Resolving fiber crossing using advanced fast marching tractography based on diffusion tensor imaging
Introduction
One of the requirements for understanding brain function, both in physiological and pathological conditions, is the knowledge of the architectonical organization inside the brain's white matter. The technique of diffusion tensor imaging (DTI) (Basser et al., 1994, Pierpaoli et al., 1996) promises to deliver the required information in vivo in the human brain. DTI allows to measure and to describe the three-dimensional (3D) water diffusion properties across tissue by a local diffusion tensor on a voxel-by-voxel basis. For each voxel with a distinct fiber alignment, the tensor's principal eigenvector corresponds to the direction of the main diffusivity. All three orthogonal eigenvectors, weighted by the corresponding eigenvalues, span the diffusion ellipsoid which can be regarded as a 3D visualization of the diffusion distribution within a single voxel. However, it is important to mention that the diffusion tensor is a simplified model of the underlying real diffusion process in the tissue. The diffusion tensor in each voxel models a single compartment with Gaussian distributed water molecule displacements.

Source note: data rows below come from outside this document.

(* ===== verification/Sysfs.v ===== *)
(** * util/sysfs.c: attribute files, and the system calls under it

    The system calls keep [errno] and the count of open descriptors the way libc
    does: a failing call sets [errno], a successful one leaves it alone, so a
    [return -errno] after a call that did not fail returns whatever was left in
    it.  Log messages have no effect here: [do_log] restores [errno]. *)

From S2P Require Import Prelude CString Prog Types.
Local Open Scope string_scope.
Local Open Scope Z_scope.

Section sysfs.
Context {F : Type} `{Kernel F}.
Notation M := (prog (world F)).

(** ** System and library calls *)

Definition call {A} (k : F → kres A * F) : M (option A) := λ w,
  match k (fs w) with
  | (KOk a, f) => Done (Some a) (w <| fs := f |>)
  | (KErr e, f) => Done None (w <| fs := f |> <| errno := e |>)
  end.

(** A descriptor is the path it was opened at; [None] is -1. *)
Definition sys_open (fl : oflag) (path : string) : M (option string) :=
  r ← call (k_open fl path);
  match r with
  | Some _ => modify (λ w, w <| nfds ::= Z.succ |>);; mret (Some path)
  | None => mret None
  end.

Definition sys_openat (fl : oflag) (dfd name : string) : M (option string) :=
  sys_open fl (dfd +:+ "/" +:+ name).

Definition sys_close (fd : string) : M unit := modify (λ w, w <| nfds ::= Z.pred |>).

(** [read] into a buffer of [n] bytes; [None] is -1. *)
Definition sys_read (fd : string) (n : Z) : M (option string) := call (k_read fd n).

Definition sys_write (fd data : string) : M (option Z) := λ w,
  let (r, f) := k_write fd data (fs w) in
  let w' := w <| fs := f |> <| trace ::= cons (EvWrite fd data r) |> in
  match r with
  | KOk n => Done (Some n) w'
  | KErr e => Done None (w' <| errno := e |>)
  end.

(** [access(path, F_OK)]: true is 0. *)
Definition sys_access (path : string) : M bool :=
  r ← call (k_access path); mret (match r with Some _ => true | None => false end).

Definition sys_lstat (path : string) : M bool :=
  r ← call (k_lstat path); mret (match r with Some _ => true | None => false end).

Definition sys_realpath (path : string) : M (option string) := call (k_realpath path).
Definition sys_scandir (path : string) : M (option (list string)) := call (k_scandir path).

(** One allocation: false is NULL, with [errno] ENOMEM. *)
Definition alloc : M bool := λ w,
  match k_alloc (fs w) with
  | (true, f) => Done true (w <| fs := f |>)
  | (false, f) => Done false (w <| fs := f |> <| errno := ENOMEM |>)
  end.

Definition strdup (s : string) : M (option string) :=
  ok ← alloc; mret (if ok : bool then Some s else None).

(** [sprintf] into a buffer of [cap] bytes: the length printed. *)
Definition sprintf_buf (cap : Z) (s : string) : M Z :=
  if strlen s <? cap then mret (strlen s) else fault.

Definition get_errno : M Z := gets errno.
Definition set_errno (e : Z) : M unit := modify (λ w, w <| errno := e |>).
Definition neg_errno : M Z := e ← get_errno; mret (- e).

(** ** util/sysfs.h *)

(* util/sysfs.h:31-34 devpath_to_devname *)
Definition devpath_to_devname (devpath : string) : M string := must (after_last slash devpath).

(** ** Attributes *)

(** The result and the string left in [buf]; a failing open leaves [buf] as it
    was, which no caller reads. *)
(* util/sysfs.c:21-41 __sysfs_read_attr *)
Definition __sysfs_read_attr (path : string) : M (Z * string) :=
  fd ← sys_open O_RDONLY path;
  match fd with
  | None => e ← neg_errno; mret (e, "")
  | Some fd =>
      n ← sys_read fd SYSFS_ATTR_SIZE;
      sys_close fd;;
      match n with
      | Some data =>
          if SYSFS_ATTR_SIZE <=? strlen data then e ← neg_errno; mret (e, "")
          else mret (0, cstr (strip_nl data))
      | None => e ← neg_errno; mret (e, "")
      end
  end.
(* util/sysfs.c:43-64 write_attr *)
Definition write_attr (path buf : string) : M Z :=
  fd ← sys_open O_WRONLY path;
  match fd with
  | None => neg_errno
  | Some fd =>
      n ← sys_write fd buf;
      rc ← neg_errno;
      sys_close fd;;
      mret (if default (-1) n <? strlen buf then rc else 0)
  end.

(* util/sysfs.c:66-70 __sysfs_write_attr *)
Definition __sysfs_write_attr (path buf : string) : M Z := write_attr path buf.

(* util/sysfs.c:72-76 __sysfs_write_attr_quiet *)
Definition __sysfs_write_attr_quiet (path buf : string) : M Z := write_attr path buf.

(** ** Enumerating devices *)

(** The body of the loop over the directory entries: the new count of errors,
    or [None] for the early [return -EINVAL]. *)
(* util/sysfs.c:91-117 __sysfs_device_parse *)
Definition device_parse_entry (base_path dev_prefix bus_type : string)
    (add_dev : Z → string → string → string → M (option positive))
    (d_name : string) (add_errors : Z) : M (option Z) :=
  let (rc, id) := sscanf_name_id d_name in
  if rc <? 0 then mret None
  else if strchr_in d_name "!" then mret (Some add_errors)
  else
    ok ← alloc;
    if ok : bool then
      dev ← add_dev (default k_uninit id) (base_path +:+ "/" +:+ d_name) dev_prefix bus_type;
      mret (Some (match dev with Some _ => add_errors | None => add_errors + 1 end))
    else mret (Some add_errors).

Fixpoint device_parse_loop (base_path dev_prefix bus_type : string)
    (add_dev : Z → string → string → string → M (option positive))
    (d : list string) (add_errors : Z) : M Z :=
  match d with
  | [] => mret add_errors
  | d_name :: d' =>
      r ← device_parse_entry base_path dev_prefix bus_type add_dev d_name add_errors;
      match r with
      | Some n => device_parse_loop base_path dev_prefix bus_type add_dev d' n
      | None => mret (- EINVAL)
      end
  end.

(* util/sysfs.c:78-123 __sysfs_device_parse *)
Definition __sysfs_device_parse (base_path dev_prefix bus_type : string)
    (flt : string → bool) (add_dev : Z → string → string → string → M (option positive)) : M Z :=
  d ← sys_scandir base_path;
  match d with
  | None => mret (- ENODEV)
  | Some names =>
      device_parse_loop base_path dev_prefix bus_type add_dev (base.filter (λ n, flt n = true) names) 0
  end.
End sysfs.
(** [for (x = first; x != NULL; x = next(x)) body]; [Some r] leaves the loop.
    The caller gives the fuel, one step per element and one to see the end. *)
Fixpoint foreach {St A} (fuel : nat) (x : option positive) (next : positive → prog St (option positive))
    (body : positive → prog St (option A)) : prog St (option A) :=
  match fuel, x with
  | _, None => mret None
  | O, Some _ => fault
  | S fuel', Some p =>
      r ← body p;
      match r with
      | Some a => mret (Some a)
      | None => y ← next p; foreach fuel' y next body
      end
  end.

Section tree.
Context {F : Type} `{Kernel F}.
Notation M := (prog (world F)).

(** ** util/log.c *)

(* util/log.c:30-47 log_priority *)
Definition log_priority (priority : string) : M Z :=
  r ← strtox strtol priority 10;
  let prio := s32 (st_val r) in
  mret (match st_rest r with
        | "" => prio
        | String c _ =>
            if isspace c then prio
            else if strncmp_eq priority "err" 3 then LOG_ERR
            else if strncmp_eq priority "info" 4 then LOG_INFO
            else if strncmp_eq priority "debug" 5 then LOG_DEBUG
            else if strncmp_eq priority "notice" 6 then LOG_NOTICE
            else 0
        end).

(** The members of the [log_ctx]: log function, owner, priority. *)
(* util/log.c:49-61 log_init *)
Definition log_init (owner log_env : string) : M (option positive * string * Z) :=
  env ← gets (λ w, k_getenv log_env (fs w));
  match env with
  | Some e => prio ← log_priority e; mret (None, owner, prio)
  | None => mret (None, owner, LOG_ERR)
  end.

(** ** Release *)

(* accfg/lib/libaccfg.c:259-267 free_engine *)
Definition free_engine (engine : positive) : M unit :=
  e ← get_engine engine;
  upd_device (e_device e) (λ d, d <| d_engines ::= list_del engine |>);;
  on_heap (λ h, h <| h_engines ::= delete engine |>).

(* accfg/lib/libaccfg.c:269-281 free_wq *)
Definition free_wq (wq : positive) : M unit :=
  w ← get_wq wq;
  upd_device (w_device w) (λ d, d <| d_wqs ::= list_del wq |>);;
  on_heap (λ h, h <| h_wqs ::= delete wq |>).

(* accfg/lib/libaccfg.c:283-293 free_group *)
Definition free_group (group : positive) : M unit :=
  g ← get_group group;
  upd_device (g_device g) (λ d, d <| d_groups ::= list_del group |>);;
  on_heap (λ h, h <| h_groups ::= delete group |>).

(** [head] is the list of the context [ctx], or NULL. *)
(* accfg/lib/libaccfg.c:295-313 free_device *)
Definition free_device (device : positive) (ctx : option positive) : M unit :=
  d ← get_device device; for_each (d_groups d) free_group;;
  d ← get_device device; for_each (d_wqs d) free_wq;;
  d ← get_device device; for_each (d_engines d) free_engine;;
  (match ctx with
   | Some c => upd_ctx c (λ x, x <| c_devices ::= list_del device |>)
   | None => mret ()
   end);;
  on_heap (λ h, h <| h_devices ::= delete device |>).

(* accfg/lib/libaccfg.c:315-323 free_context *)
Definition free_context (ctx : positive) : M unit :=
  c ← get_ctx ctx;
  for_each (c_devices c) (λ device, free_device device (Some ctx));;
  on_heap (λ h, h <| h_ctxs ::= delete ctx |>).

(** ** Contexts *)

(** [strtoul] never stores NULL in the end pointer. *)
Definition endptr_is_null : bool := false.

(* accfg/lib/libaccfg.c:398-431 accfg_new *)
Definition accfg_new : M (Z * option positive) :=
  c ← fresh;
  match c with
  | None => mret (- ENOMEM, None)
  | Some ctx =>
      '(fn, owner, prio) ← log_init "libaccfg" "ACCFG_LOG";
      present ← sys_access IDXD_DRIVER_BIND_PATH;
      on_heap (λ h, h <| h_ctxs ::= insert ctx (Ctx fn owner prio 1 0 [] 5000 (negb present) None) |>);;
      env ← gets (λ w, k_getenv "ACCFG_TIMEOUT" (fs w));
      (match env with
       | Some e =>
           r ← strtox strtoull e 0;
           if (st_val r <? ULLONG_MAX) && endptr_is_null
           then upd_ctx ctx (λ x, x <| c_timeout := st_val r |>)
           else mret ()
       | None => mret ()
       end);;
      mret (0, Some ctx)
  end.
(* ===== verification/Filter.v ===== *)
(** * util/filter.c: names of the command line, and the walk over the tree

    The [scan_*] functions read names with [sscanf] conversions that have no
    width, into buffers of MAX_DEV_LEN bytes: a longer field is undefined
    behaviour.  Messages on stderr have no effect here, the calls made to
    compose them do. *)

From S2P Require Import Prelude CString Prog Types Sysfs Param Tree Device Wq.
Local Open Scope string_scope.
Local Open Scope Z_scope.

Definition not_slash (c : ascii) : bool := negb (Ascii.eqb c slash).
Definition not_space (c : ascii) : bool := negb (isspace c).

(** [for (x = first; x; x = next(x))] with a local variable; [inl] leaves the loop. *)
Fixpoint foreach_acc {St S} (fuel : nat) (x : option positive) (next : positive → prog St (option positive))
    (body : S → positive → prog St (S + S)) (s : S) : prog St S :=
  match fuel, x with
  | _, None => mret s
  | O, Some _ => fault
  | Datatypes.S fuel', Some p =>
      r ← body s p;
      match r with
      | inl s' => mret s'
      | inr s' => y ← next p; foreach_acc fuel' y next body s'
      end
  end.

Section filter.
Context {F : Type} `{Kernel F}.
Notation M := (prog (world F)).

(* util/filter.c:16-19 match_device *)
Definition match_device (dev : positive) (device_name : string) : M bool :=
  n ← accfg_device_get_devname dev; mret (strcmp_eq n device_name).

(** A string conversion without a width: [s] and its NUL into [cap] bytes. *)
Definition scan_into (cap : Z) (s : string) : M unit := if strlen s <? cap then mret () else fault.

(** ["%[a-z]%u"]: the type and number, or -EINVAL. *)
(* util/filter.c:21-37 scan_device_type_id *)
Definition scan_device_type_id (name : string) : M (Z + string * Z) :=
  match span islower name with
  | ("", _) => mret (inl (- EINVAL))
  | (type, rest) =>
      scan_into MAX_DEV_LEN type;;
      mret (match scan_conv strtoull 10 rest with
            | ConvOk id _ => inr (type, u32 id)
            | _ => inl (- EINVAL)
            end)
  end.

(** ["%[^/]/%s"]: the parent's and the child's name, or -EINVAL. *)
(* util/filter.c:39-54 scan_parent_child_names *)
Definition scan_parent_child_names (name : string) : M (Z + string * string) :=
  match span not_slash name with
  | ("", _) => mret (inl (- EINVAL))
  | (p_name, rest) =>
      scan_into MAX_DEV_LEN p_name;;
      match rest with
      | EmptyString => mret (inl (- EINVAL))
      | String _ rest =>
          match span not_space (span isspace rest).2 with
          | ("", _) => mret (inl (- EINVAL))
          | (c_name, _) => scan_into MAX_DEV_LEN c_name;; mret (inr (p_name, c_name))
          end
      end
  end.

(** ["%*[a-z]%u.%u"]: the two numbers, or -EINVAL. *)
(* util/filter.c:56-71 scan_parent_child_ids *)
Definition scan_parent_child_ids (name : string) : Z + Z * Z :=
  match span islower name with
  | ("", _) => inl (- EINVAL)
  | (_, rest) => match sscanf_pair "" rest with
                 | Some (p_id, c_id) => inr (u32 p_id, u32 c_id)
                 | None => inl (- EINVAL)
                 end
  end.

(** [accfg_x_foreach ... if (!strcmp(...)) break;]: the object, or NULL. *)
Definition named (name : string) (get_name : positive → M string) (p : positive) : M (option positive) :=
  n ← get_name p; mret (found (strcmp_eq name n) p).

(* util/filter.c:73-97 parse_device_name *)
Definition parse_device_name (ctx : positive) (name : string) : M (Z + positive) :=
  r ← scan_device_type_id name;
  match r with
  | inl _ => mret (inl (- EINVAL))
  | inr (dev_type, _) =>
      if accfg_device_type_validate dev_type =? 0 then mret (inl (- EINVAL))
      else
        dev ← accfg_device_foreach ctx (named name accfg_device_get_devname);
        mret (match dev with Some dev => inr dev | None => inl (- EINVAL) end)
  end.

(** What the functions for work queues, groups and engines share. *)
Definition parse_child_name (ctx : positive) (name : string)
    (foreach : positive → (positive → M (option positive)) → M (option positive))
    (get_devname : positive → M string) : M (Z + positive * positive) :=
  r ← scan_parent_child_names name;
  match r with
  | inl rc => mret (inl rc)
  | inr (dev_name, child_name) =>
      d ← parse_device_name ctx dev_name;
      match d with
      | inl rc => mret (inl rc)
      | inr dev =>
          q ← foreach dev (named child_name get_devname);
          mret (match q with Some q => inr (dev, q) | None => inl (- EINVAL) end)
      end
  end.

(* util/filter.c:99-131 parse_wq_name *)
Definition parse_wq_name (ctx : positive) (name : string) : M (Z + positive * positive) :=
  parse_child_name ctx name accfg_wq_foreach accfg_wq_get_devname.
(* util/filter.c:133-165 parse_group_name *)
Definition parse_group_name (ctx : positive) (name : string) : M (Z + positive * positive) :=
  parse_child_name ctx name accfg_group_foreach accfg_group_get_devname.
(* util/filter.c:167-199 parse_engine_name *)
Definition parse_engine_name (ctx : positive) (name : string) : M (Z + positive * positive) :=
  parse_child_name ctx name accfg_engine_foreach accfg_engine_get_devname.

(** ** The walk *)

(* util/filter.h:81-86 util_filter_params *)
Record util_filter_params := FilterParams {
  p_device : option string;
  p_group : option string;
  p_wq : option string;
  p_engine : option string;
}.

(** The object asked for: its device and itself, in the place of its kind. *)
Definition filter_target (ctx : positive) (param : util_filter_params) :
    M (Z + option positive * option positive * option positive * option positive * bool) :=
  match param with
  | FilterParams (Some name) _ _ _ =>
      r ← parse_device_name ctx name;
      mret (match r with inl rc => inl rc | inr dev => inr (Some dev, None, None, None, false) end)
  | FilterParams None (Some name) _ _ =>
      r ← parse_group_name ctx name;
      mret (match r with inl rc => inl rc | inr (dev, g) => inr (Some dev, Some g, None, None, false) end)
  | FilterParams None None (Some name) _ =>
      r ← parse_wq_name ctx name;
      mret (match r with inl rc => inl rc | inr (dev, q) => inr (Some dev, None, Some q, None, false) end)
  | FilterParams None None None (Some name) =>
      r ← parse_engine_name ctx name;
      mret (match r with inl rc => inl rc | inr (dev, e) => inr (Some dev, None, None, Some e, false) end)
  | FilterParams None None None None => mret (inr (None, None, None, None, true))
  end.
End filter.

(** The callbacks of a walk run on the state of the command, which the library's
    world is a part of: [lib] runs a call of the library there. *)
(* util/filter.h:68-79 util_filter_ctx *)
Record util_filter_ctx (T : Type) := FilterCtx {
  filter_device : positive → prog T bool;
  filter_group : positive → prog T bool;
  filter_wq : positive → prog T bool;
  filter_engine : positive → prog T bool;
}.
Arguments FilterCtx {T} filter_device filter_group filter_wq filter_engine.
Arguments filter_device {T} _ _.
Arguments filter_group {T} _ _.
Arguments filter_wq {T} _ _.
Arguments filter_engine {T} _ _.

Section walk.
Context {F : Type} `{Kernel F} {T : Type} (lib : ∀ A, prog (world F) A → prog T A).
Arguments lib {A} _.
Notation M := (prog (world F)).

(** The [accfg_*_foreach] loop over one kind of children: [only] is the one asked
    for, if any. *)
Definition walk_children (first : positive → M (option positive)) (children : accfg_device → list positive)
    (next : positive → M (option positive)) (filter : positive → prog T bool)
    (device : positive) (only : option positive) (found : bool) : prog T bool :=
  x ← lib (first device); d ← lib (get_device device);
  r ← foreach (S (length (children d))) x (λ p, lib (next p)) (λ p,
    match only with
    | Some q => if decide (q = p) then b ← filter p; mret (Some b) else mret None
    | None => filter p;; mret None
    end);
  mret (default found r).

(* util/filter.c:201-275 util_filter_walk *)
Definition util_filter_walk (ctx : positive) (fctx : util_filter_ctx T) (param : util_filter_params) : prog T Z :=
  r ← lib (filter_target ctx param);
  match r with
  | inl rc => mret rc
  | inr (dev, g, q, e, found) =>
      x ← lib (accfg_device_get_first ctx);
      c ← lib (get_ctx ctx);
      found ← foreach_acc (S (length (c_devices c))) x (λ p, lib (accfg_device_get_next p)) (λ found device,
        if match dev with Some d => negb (bool_decide (d = device)) | None => false end
        then mret (inr found)
        else
          ok ← filter_device fctx device;
          if negb ok then mret (inr found)
          else
            let found := match p_device param with Some _ => true | None => found end in
            found ← walk_children accfg_group_get_first d_groups accfg_group_get_next
                      (filter_group fctx) device g found;
            found ← walk_children accfg_wq_get_first d_wqs accfg_wq_get_next
                      (filter_wq fctx) device q found;
            found ← walk_children accfg_engine_get_first d_engines accfg_engine_get_next
                      (filter_engine fctx) device e found;
            mret (match dev with Some _ => inl found | None => inr found end)) found;
      mret (if found : bool then 0 else - EINVAL)
  end.
End walk.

A further advancement of DTI is the 3D tracking of fibers, known as fiber tracking (for review articles, see Bammer et al., 2003, Mori and van Zijl, 2002, Mori et al., 2002a, Wieshmann et al., 2000). This technique allows to reconstruct cerebral fiber bundles in the white matter. Fiber tractography based on DTI provides a potential method for exploring the connectivity network of the brain. However, it is essential to be aware of the limitations of this procedure. Jones (2003) showed that each calculated principal diffusion eigenvector is associated with an uncertainty due to, e.g. partial volume effects. Note that the typical in-plane resolution is approximately 1.5 × 1.5 mm2, which is several orders of magnitude larger than the diameter of a single axon. Thus, due to DTI's voxel-averaged quantity, the principal eigenvector does not necessarily correspond to the main fiber direction, particularly when bundles intersect, branch or merge. A few groups (Barrick and Clark, 2004, Lazar and Alexander, 2005) observed tensor field singularities in such regions which result in an indistinct main diffusion direction. Consequently, misleading fiber pathways may be reconstructed if the tracking algorithm incorporates only the principal eigenvector for determining the propagation direction. This has been identified as one of the main problems for fiber tracking based on DTI data (Basser et al., 2000, Mori et al., 1999, Mori et al., 2002b, Watts et al., 2003, Xue et al., 1999). A further implication is that DTI cannot differentiate between fiber kissing and oblique fiber crossing or branching situations. Therefore, without additional prior knowledge, no tracking algorithm is able to resolve these situations correctly. Another problem stems from the image noise inherent to each MR acquisition procedure, deviating the directions of the principal eigenvectors (Lazar and Alexander, 2003, Lazar and Alexander, 2005, Tournier et al., 2002).
Different approaches have been proposed so far in order to solve these problems. One of the most promising for line propagation algorithms is the tensor deflection method (Lazar et al., 2003, Westin et al., 2002). It uses the entire information carried by the diffusion tensor to estimate the trajectory. When the diffusion distribution within the voxel of interest is planar, suggesting inhomogeneous fiber alignment, the propagation direction is determined by the superposition of the first and second eigenvector. Another approach uses a diffusion metric based on the diffusion ellipsoid's shape, differentiating between prolate, oblate and spherical fiber distributions (Weinstein et al., 1999, Westin et al., 2002, Zhang et al., 2004). Depending on that measure, the propagation direction is calculated by a weighted sum of all three diffusion eigenvectors.
In contrast to line propagation algorithms, the level set (Sethian, 1996b) and fast marching (FM) (Sethian, 1996a) techniques are based on evolving a 3D wave front through a volume of interest. Parker et al. proposed an FM algorithm (Parker et al., 2002b) adapted to DTI data. Its reliability was verified in the macaque brain (Parker et al., 2002a, Parker et al., 2002b). The accuracy of the FM algorithm was also investigated in vivo in human DTI data, where anterior callosal fibers, the optic radiation and the pyramidal tracts were reconstructed (Ciccarelli et al., 2003b). Additionally, a reproducibility study, investigating the same three pathways, was performed (Ciccarelli et al., 2003a).
The front evolution of FM tracking algorithms is controlled by a velocity function, where direction and speed depend on the diffusion tensor. The FM method can be visualized as the motion of a wave front emanating from a source. This concept permits trajectories to diverge and merge. Another benefit is the access to a voxel-based connectivity metric (Parker et al., 2002b). This allows to rank resulting connections of the voxels to the seed area. The connectivity metric can be used to color code the reconstructed fiber bundle corresponding to its likelihood or can serve as threshold criteria to abort fiber reconstruction.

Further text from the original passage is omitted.